When I first arrived in Hollywood, I was able to drop the biggest name of the day: Doris. I had met the singer and movie star(#1 in her radiance) when I kid-sat her son, Terry, in London, having met their traveling troupe in the south of France, where I'd gone with my mother, who'd come to Europe to check on me, convinced I could be up to no good, singing in the Mars Club as I had been. "Is she a white girl?" Gene Kelly asked someone when he heard where I'd been performing in Paris.
Terry, Doris' boy, was a terrible kid, but probably all eleven or twelve year old boys would have seemed terrible to me at the time. I was just past twenty, considering myself a grown-up. The greatest star of her time, Doris Day was sweet, kind and kind of shy. I could think of no better way to ingratiate myself with her than to help with Terry, who was bored, restless, and an obvious pain.
"Westminster Abbey. Who needs it?" he'd say. "Let's go to Wimpy's and have a Wimpyburger."
Doris was making a movie, The Man Who Knew Too Much, so I had the dubious privilege of caring for Terry, taking him around to the various obligatory sights, to all of which he sneered "Who Needs It?" I ended up writing a song with that title, that I tried to sell her husband, Marty Melcher, whom I imagined/hoped would recognize my talent and make me into the new Irving Berlin, whose same birthday I had. "Double A Ascap stuff," Marty said, listening to my songs. But he expressed no interest in advancing them, and bought nothing. I don't think I really expected him to. It was enough I could hang out on the periphery of Doris' life, when she went underwear shopping with Audrey Hepburn.

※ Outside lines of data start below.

Lemma bare_startup random16 st : (forall v, env_value v = None) ->
  startup usize_max (bare_config random16, [random16], None) st
  = bind_stage usize_max (bare_config random16) [random16] None (mkOutboundConfig None None) [].
Proof.
  intros He. unfold startup, outbound_connector, from_sources, select_proxy.
  cbn [c_outbound_proxy c_no_outbound_proxy bare_config set_normalized default_config negb].
  assert (select_env_proxy (map (fun name => (name, env_value name)) PROXY_VARIABLES) = Success None) as ->.
  { unfold PROXY_VARIABLES. cbn [map]. by rewrite !He. }
  done.
Qed.

Lemma bare_main `{!ClapLaws A} `{!HexLaws H} random16 argv0 st local :
  (forall v, env_value v = None) -> bytes_ok random16 -> length random16 = 16%nat ->
  soft_nofile_limit usize_max limits_file <= MAX_PERMITS usize_max -> tcp_bind bare_addr = Success local ->
  exists log s link, main usize_max random16 [argv0] st = Done (ServesAs log s) /\
    sv_config s = bare_config random16 /\ sv_secrets s = [random16] /\ sv_listen_domain s = None /\
    sv_addr s = default bare_addr local /\
    sv_outbound s = mkOutboundConfig None None /\ lo_file log = None /\
    sv_tg_link s = tg_link (default (txt "127.0.0.1") lan_ip) (sa_port (sv_addr s)) link /\
    decode_secret_key link = Done random16.
Proof.
  intros He Hb Hl Hfd Ht. unfold main, from_args.
  rewrite cli_defaults by (done || lia). rewrite bare_defaults by done. cbn [run_bind].
  unfold init_logging. cbn [c_log_file bare_config set_normalized default_config run_bind].
  rewrite bare_startup by done.
  destruct (link_secret_same_key None (hex_encode random16) random16) as (link & El & Ek & _);
    [by apply hex_decode_encode|done|by left|].
  unfold bind_stage. rewrite bare_target, Ht. unfold link_secret, primary_secret.
  cbn [c_secrets bare_config set_normalized]. rewrite El. cbn [run_bind drop user_links].
  rewrite (proj2 (Z.ltb_ge _ _)) by (apply auto_max_bound; [done|lia|done]). cbn [run_bind].
  eexists _, _, link. split; [done|]. cbn. split_and!; try done.
  - unfold link_host. cbn. unfold bind_host. cbn. by destruct lan_ip.
  - rewrite Ek. unfold decode_secret_key. rewrite hex_decode_encode by done. by rewrite plain_secret_key.
Qed.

But when we all ended up back in Hollywood, Doris invited me to Sunday brunch at the Bel-Air home of her lawyer, Jerry Rosenthal, a smart, funny, powerful man who became my friend and ally, which served me well until he went to jail. But that wasn't for a number of years. And in the interim at his home I met arguably America's greatest lyricist, Yip Harburg, a darling man, writer of "Over the Rainbow." At that time it was my hope to have a career as a songwriter, so the joyful fact that Yip liked me, and his wife, Eddie, a tough, smart woman, took me under her very strong wing, was a bonanza. They were my advocates, protecting and connecting me once back in New York. Except for the one very Leftist evening they invited me to, they showed me nothing but kindness.
Eddie got mad at me, though, when I turned up with Don who was to become my husband. It had been her intention to connect me with her son(from a previous marriage.) But they ended up the most loving elders in my history. Probably the happiest experience of my young life was walking through Central Park with Yipper, singing him songs from the musical I was writing, having him make approving comments. "As good as any ever written," he said after one. And then, after the last "I wish I'd written that."
The friendship with Doris never blossomed into what I'd hoped would be the musical reality. But I'd had the lilting lift of the friendship with her in my early days in the business. And Jerry became friends with my mother, whom he called all the time from jail, collect. She always accepted. He had gotten into a feud with a judge he considered himself smarter than. But the judge was the one with the gavel and the clout. So he sentenced him to jail, from which he called my mother collect. At one point, finally, he was released, and took up sad residence on a less than lovely street in Beverly Hills, the wrong side of Santa Monica Boulevard. He lived a very long life, the end of it, disgraced.
He was a very smart man, brilliant, really, who outsmarted himself. But I loved him. I never became a big enough success in the songwriting business for him to in any way screw me. He was the first entertainment lawyer to make himself into a powerful corporation, planning what he'd intended to make (almost literally) his own country, where he'd be able to deal in his own favor with taxes. I saw a plan in his office of a mountain he'd outfitted, renamed, circled with roads, and dotted with outposts.
Many were those that he'd mulcted. Ross Hunter, one of the most influential filmmakers of the day, whom Jerry had represented and incorporated, got tears in his eyes when he spoke of him. And Kirk Douglas raged. It was not unlike the Mel Brooks TV comedy, about a crook named Mr. Big. "If only he had turned his badness to goodness," the former partner says. "He could have really been... Mr. Big."